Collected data
(* ===== verification/ThreadAlone.v ===== *)
(** ThreadAlone: calls on a thread handle as functions.

    What a join, a detach and a question do when the mutex is free, no OS call
    fails and no other thread moves meanwhile, as functions of the state; the
    programs of Thread compute them. *)
From stdpp Require Import base gmap list.
From Stdlib Require Import ZArith Lia.
From S2P Require Import Prelude Interleave Platform Arc OsMutex Thread ThreadInvariant ThreadCalls ThreadSafety.

(** The result, the status and the state after a join; [None] if it would wait for
    the thread to end. *)
Definition join_alone {P : platform} (t : tid) (s : thread_state) : option (Z * Z * thread_state) :=
  let f := fs s in
  if (started f =? 0) || (state_of f =? SYNC_THREAD_FAILED) || (state_of f =? SYNC_THREAD_JOINED)
  then Some (0, -1, s) else
  if state_of f =? SYNC_THREAD_DETACHED then Some (0, -3, s) else
  if (state_of f =? SYNC_THREAD_JOINING) || (state_of f =? SYNC_THREAD_DETACHING) then Some (0, -4, s) else
  match os s with
  | Joinable v =>
      if is_self t v s then Some (0, -2, s) else
      if negb (next_join_error s =? 0) then Some (0, next_join_error s, hook_set JoinError 0 s) else
      if bool_decide (phase s = Ended)
      then Some (result f, 0,
             with_object (task_object s && negb (task f))
               (with_os (Gone v) Ended (with_fs (Fields false 0 (started f) (finished f) SYNC_THREAD_JOINED) s)))
      else None
  | _ => None
  end.

(** The status and the state after a detach. *)
Definition detach_alone (s : thread_state) : option (Z * thread_state) :=
  let f := fs s in
  if (started f =? 0) || (state_of f =? SYNC_THREAD_FAILED) || (state_of f =? SYNC_THREAD_JOINED)
  then Some (-1, s) else
  if state_of f =? SYNC_THREAD_DETACHED then Some (-2, s) else
  if (state_of f =? SYNC_THREAD_JOINING) || (state_of f =? SYNC_THREAD_DETACHING) then Some (-3, s) else
  if negb (next_detach_error s =? 0)
  then Some (next_detach_error s, hook_set DetachError 0 (with_fs (set_state SYNC_THREAD_JOINABLE f) s)) else
  match os s with
  | Joinable v =>
      let ended := negb (finished f =? 0) in
      Some (0,
        with_object (task_object s && negb (ended && task f))
          (with_os (Gone v) (phase s)
            (with_fs (Fields (task f && negb ended) (result f) (started f) (finished f) SYNC_THREAD_DETACHED) s)))
  | _ => None
  end.

Section alone.
Context (P : platform) (e1 e2 e3 : Z).
Abbreviation M := thread_code.
Abbreviation reached := (reachable M (no_thread e1 e2 e3)).
Implicit Types (c : config thread) (tr ls : list (label thread)) (s : thread_state).

(** A state in which a call on the handle can run to its end. *)
Record ready_for_calls s : Prop := {
  rc_allocated : allocated (th_life s) = true;
  rc_mutex : mutex s = OsMutex true None false;
  rc_open : stage s = Open;
  rc_task : task (fs s) = true -> task_object s = true;
  rc_ended : phase s = Ended \/ finished (fs s) <> 0 -> running_task s = false;
}.

(** The state after each step is computed at once, lest it grows. *)
Local Ltac fields :=
  cbv [with_life with_mutex with_initialized with_fs with_called with_id with_os with_object with_stage hook_set hook_get
    th_life mutex mutex_initialized fs called id os phase task_object stage borrows next_start_error next_join_error
    next_detach_error task result started finished state_of set_state set get th_lens mutex_lens].
Local Ltac act :=
  eapply solo_act; [reflexivity|cbn -[running_task srw]; rewrite ?srw_0, ?bool_decide_true by done;
    try match goal with H : forall s, phase s = _ -> running_task s = false |- _ => rewrite H by reflexivity end;
    cbn; fields; reflexivity|]; fields.
Local Ltac finish := cbn; rewrite ?andb_true_r, ?andb_false_r; reflexivity.

Lemma join_solo t s r st s' :
  ready_for_calls s -> join_alone t s = Some (r, st, s') ->
  solo t sync_thread_join s = Some (RJoin r st : lR thread, s' : lS thread).
Proof.
  intros [Ha Hm Ho Ht He] Hj.
  destruct s as [[rf al sh hd pn md] mx ini [tk rs sd fi z] ca i o ph ob g b n1 n2 n3]. simpl in Ha, Hm, Ho, Ht, He. subst.
  unfold join_alone in Hj. simpl in Hj. do 2 act.
  destruct ((sd =? 0) || (z =? SYNC_THREAD_FAILED) || (z =? SYNC_THREAD_JOINED)) eqn:H1.
  { injection Hj as <- <- <-. act. finish. }
  destruct (z =? SYNC_THREAD_DETACHED) eqn:H2; [injection Hj as <- <- <-; act; finish|].
  destruct ((z =? SYNC_THREAD_JOINING) || (z =? SYNC_THREAD_DETACHING)) eqn:H3; [injection Hj as <- <- <-; act; finish|].
  destruct o as [|v|v]; [done| |done]. act.
  destruct (is_self t v _) eqn:H4; [injection Hj as <- <- <-; act; finish|]. act.
  destruct (n2 =? 0) eqn:H5; simpl negb in *; cbv iota in *; [|injection Hj as <- <- <-; act; finish].
  destruct (bool_decide_reflect (ph = Ended)) as [->|]; [|done]. injection Hj as <- <- <-.
  apply Z.eqb_eq in H5 as ->. do 2 act. unfold join_thread, detach_thread.
  destruct tk; [rewrite Ht by done|]; (destruct (windows P); [act|]); do 6 act; try act; finish.
Qed.

Lemma detach_solo t s st s' :
  ready_for_calls s -> detach_alone s = Some (st, s') ->
  solo t sync_thread_detach s = Some (RStatus st : lR thread, s' : lS thread).
Proof.
  intros [Ha Hm Ho Ht He] Hj.
  destruct s as [[rf al sh hd pn md] mx ini [tk rs sd fi z] ca i o ph ob g b n1 n2 n3]. simpl in Ha, Hm, Ho, Ht, He. subst.
  unfold detach_alone in Hj. simpl in Hj. do 2 act.
  destruct ((sd =? 0) || (z =? SYNC_THREAD_FAILED) || (z =? SYNC_THREAD_JOINED)) eqn:H1.
  { injection Hj as <- <-. act. finish. }
  destruct (z =? SYNC_THREAD_DETACHED) eqn:H2; [injection Hj as <- <-; act; finish|].
  destruct ((z =? SYNC_THREAD_JOINING) || (z =? SYNC_THREAD_DETACHING)) eqn:H3; [injection Hj as <- <-; act; finish|].
  do 3 act. destruct (n3 =? 0) eqn:H5; simpl negb in *; cbv iota in *;
    [|injection Hj as <- <-; do 3 act; finish].
  destruct o as [|v|v]; [done| |done]. injection Hj as <- <-. apply Z.eqb_eq in H5 as ->.
  assert (forall k, detach_thread k = pthread_detach k) as Hd by (intros k; unfold detach_thread; by destruct (windows P)).
  rewrite Hd. clear Hd. do 4 act.
  destruct (Z.eqb_spec fi 0) as [->|Hfi]; simpl negb; cbv iota; [act; finish|].
  assert (forall s, phase s = ph -> running_task s = false) as Hr.
  { intros s Hp. specialize (He (or_intror Hfi)). unfold running_task in *. by rewrite Hp. }
  destruct tk; [rewrite Ht by done|]; do 2 act; [act|]; finish.
Qed.

Lemma is_finished_solo t s :
  ready_for_calls s ->
  solo t sync_thread_is_finished s = Some (RFinished (finished (fs s)) 0 : lR thread, s : lS thread).
Proof.
  intros [Ha Hm Ho Ht He].
  destruct s as [[rf al sh hd pn md] mx ini [tk rs sd fi z] ca i o ph ob g b n1 n2 n3]. simpl in Ha, Hm, Ho, Ht, He. subst.
  do 3 act. finish.
Qed.

(** *** The same around a call: the handle is borrowed meanwhile *)

Lemma join_alone_stage t s g b :
  join_alone t (with_stage g b s) =
    match join_alone t s with Some (r, st, s') => Some (r, st, with_stage g b s') | None => None end.
Proof. unfold join_alone, is_self. destruct s. simpl. repeat case_match; simplify_eq; done. Qed.

Lemma join_alone_same t s r st s' :
  join_alone t s = Some (r, st, s') -> stage s' = stage s /\ borrows s' = borrows s.
Proof. unfold join_alone. intros Hj. repeat case_match; simplify_eq; done. Qed.

Lemma detach_alone_stage s g b :
  detach_alone (with_stage g b s) =
    match detach_alone s with Some (st, s') => Some (st, with_stage g b s') | None => None end.
Proof. unfold detach_alone. destruct s. simpl. repeat case_match; simplify_eq; done. Qed.

Lemma detach_alone_same s st s' :
  detach_alone s = Some (st, s') -> stage s' = stage s /\ borrows s' = borrows s.
Proof. unfold detach_alone. intros Hj. repeat case_match; simplify_eq; done. Qed.

Lemma stage_back s b :
  stage s = Open -> with_stage Open (borrows s) (with_stage Open b s) = s.
Proof. destruct s. simpl. by intros ->. Qed.

Lemma open_ready c tr b :
  reached c tr -> stage (state c) = Open -> free_mutex (mutex (state c)) = true ->
  ready_for_calls (with_stage Open b (state c)).
Proof.
  intros H Hst Hf. destruct (th_reached P e1 e2 e3 c tr H) as (x & gs & Hi & _).
  pose proof (th_state Hi) as Hs. pose proof (so_handle Hs (or_intror Hst)) as Hh.
  pose proof (counted_total_base stk _ gs (th_counted Hi)). pose proof (counted_pins stk _ gs (th_counted Hi)).
  destruct (counted_alive stk _ gs (th_counted Hi)) as (Ho & Ha & _); [lia|].
  destruct (known_shared stk view fine _ _ _ (th_known Hi) Ho) as [Hrd _]. simpl in Hrd.
  apply andb_true_iff in Hf as [Hh0%bool_decide_eq_true Hk%negb_true_iff].
  split; simpl; try done.
  - destruct (mutex (state c)) as [rd hd sk]. simpl in *. congruence.
  - intros Ht. pose proof (ac_task (th_account Hi)) as Hta. rewrite Ha, Ht in Hta.
    assert (0 <= tasks gs); [|by destruct (task_object (state c)); simpl in Hta; [|lia]].
    apply msum_nonneg. intros t0 g0 Hg0. destruct (Z.ltb_spec (has g0) 0) as [Hlt|]; [|done].
    destruct (go_neg (th_ok Hi Hg0) Hlt) as [y Hy].
    pose proof (owners_ge stk gs t0 g0 Hg0) as Hge. rewrite Hy in Hge. simpl in Hge. lia.
  - intros He. assert (phase (state c) = Ends \/ phase (state c) = Ended) as Hp.
    { destruct He as [He|He]; [by right|]. by apply (so_finished Hs). }
    unfold running_task. simpl. by destruct Hp as [-> | ->].
Qed.

Definition runs_alone c tr (t : tid) (o : lO thread) (s' : lS thread) (r : lR thread) : Prop :=
  exists n ls, run M (CInvoke t o :: replicate n (CStep t 0 0%nat)) (c, tr) =
    Go (Config s' (frames c), tr ++ ls ++ [LRes t o r]).

(** C35: every branch of join and detach, on a handle whose mutex is free, when no OS
    call fails and no other thread moves meanwhile: a join refuses a thread that is
    not started, failed or joined (-1), detached (-3), being joined or detached (-4)
    or the caller itself (-2; on Windows, one with the same identity while the
    thread has not ended), reports a status set by a test, and otherwise takes
    the result of the ended thread, drops its task and leaves the state JOINED; a
    detach refuses with -1, -2 and -3, and otherwise leaves DETACHED and drops the
    task if the thread has finished; asking whether it has, or its identity,
    changes nothing.  All of them give the handle back as they got it. *)
Theorem thread_calls_alone c tr t :
  reached c tr -> stage (state c) = Open -> free_mutex (mutex (state c)) = true -> frames c !! t = None ->
  (forall r st s', join_alone t (state c) = Some (r, st, s') -> runs_alone c tr t OpJoin s' (RJoin r st)) /\
  (forall st s', detach_alone (state c) = Some (st, s') -> runs_alone c tr t OpDetach s' (RStatus st)) /\
  runs_alone c tr t OpIsFinished (state c) (RFinished (finished (fs (state c))) 0) /\
  runs_alone c tr t OpId (state c) (RId (id (state c))).
Proof.
  intros H Hst Hf Hfr. set (b := borrows (state c) + 1).
  pose proof (open_ready c tr b H Hst Hf) as Hr.
  assert (forall o r (s1 s' : lS thread),
    enter M t o (state c) = Some (with_stage Open b (state c)) ->
    solo t (body M o) (with_stage Open b (state c)) = Some (r, s1) -> leave M t o r s1 = s' ->
    runs_alone c tr t o s' r) as Hrun.
  { intros o r s1 s' He Hs <-. by apply (solo_runs M c t o _ r s1 tr Hfr He Hs). }
  assert (with_stage Open (b - 1) (with_stage Open b (state c)) = state c) as Hback.
  { unfold b. rewrite Z.add_simpl_r. by apply stage_back. }
  split_and!.
  - intros r st s' Hj. destruct (join_alone_same _ _ _ _ _ Hj) as [Hs1 Hs2].
    apply (Hrun OpJoin _ (with_stage Open b s')).
    + simpl. by rewrite bool_decide_true.
    + apply join_solo; [done|]. by rewrite join_alone_stage, Hj.
    + simpl. unfold b. rewrite Z.add_simpl_r, <- Hs2. apply stage_back. congruence.
  - intros st s' Hj. destruct (detach_alone_same _ _ _ Hj) as [Hs1 Hs2].
    apply (Hrun OpDetach _ (with_stage Open b s')).
    + simpl. by rewrite bool_decide_true.
    + apply detach_solo; [done|]. by rewrite detach_alone_stage, Hj.
    + simpl. unfold b. rewrite Z.add_simpl_r, <- Hs2. apply stage_back. congruence.
  - apply (Hrun OpIsFinished _ (with_stage Open b (state c))).
    + simpl. by rewrite bool_decide_true.
    + by apply (is_finished_solo t (with_stage Open b (state c))).
    + done.
  - apply (Hrun OpId _ (with_stage Open b (state c))).
    + simpl. by rewrite bool_decide_true.
    + simpl. rewrite (rc_allocated _ Hr : allocated (th_life (state c)) = true). done.
    + done.
Qed.
End alone.

(** On Windows: a join after the thread has ended, and one by the thread itself. *)
Definition played_win32 (xs : list (choice thread)) : config thread * list (label thread) :=
  after (thread_code (P := win32)) (no_thread 0 0 0) xs.

Lemma thread_calls_alone_witness :
  exists (c c' : config thread) (tr tr' : list (label thread)) (s' : thread_state),
    join_alone (P := win32) 3 (state c) = Some (7, 0, s') /\ state_of (fs s') = SYNC_THREAD_JOINED /\
    runs_alone win32 c tr 3 (OpJoin : lO thread) s' (RJoin 7 0 : lR thread) /\
    runs_alone win32 c' tr' 2 (OpJoin : lO thread) (state c') (RJoin 0 (-2) : lR thread).
Proof.
  exists (played_win32 ended).1, (played_win32 (spawned ++ steps 2 2)).1.
  exists (played_win32 ended).2, (played_win32 (spawned ++ steps 2 2)).2. eexists.
  split; [vm_compute; reflexivity|]. split; [vm_compute; reflexivity|]. split.
  - apply (thread_calls_alone win32 0 0 0 (played_win32 ended).1 (played_win32 ended).2 3%nat);
      [played|vm_compute; reflexivity..].
  - apply (thread_calls_alone win32 0 0 0 (played_win32 (spawned ++ steps 2 2)).1
      (played_win32 (spawned ++ steps 2 2)).2 2%nat); [played|vm_compute; reflexivity..].
Defined.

* **What to do**:
Only one stretch of the entries above is wanted: the lines from the one containing "(** The status" through the one containing "if state_of f =? SYNC_THREAD_DETACHED then Some (-2, s)". Please reproduce it exactly.

* **Task response**:
(** The status and the state after a detach. *)
Definition detach_alone (s : thread_state) : option (Z * thread_state) :=
  let f := fs s in
  if (started f =? 0) || (state_of f =? SYNC_THREAD_FAILED) || (state_of f =? SYNC_THREAD_JOINED)
  then Some (-1, s) else
  if state_of f =? SYNC_THREAD_DETACHED then Some (-2, s) else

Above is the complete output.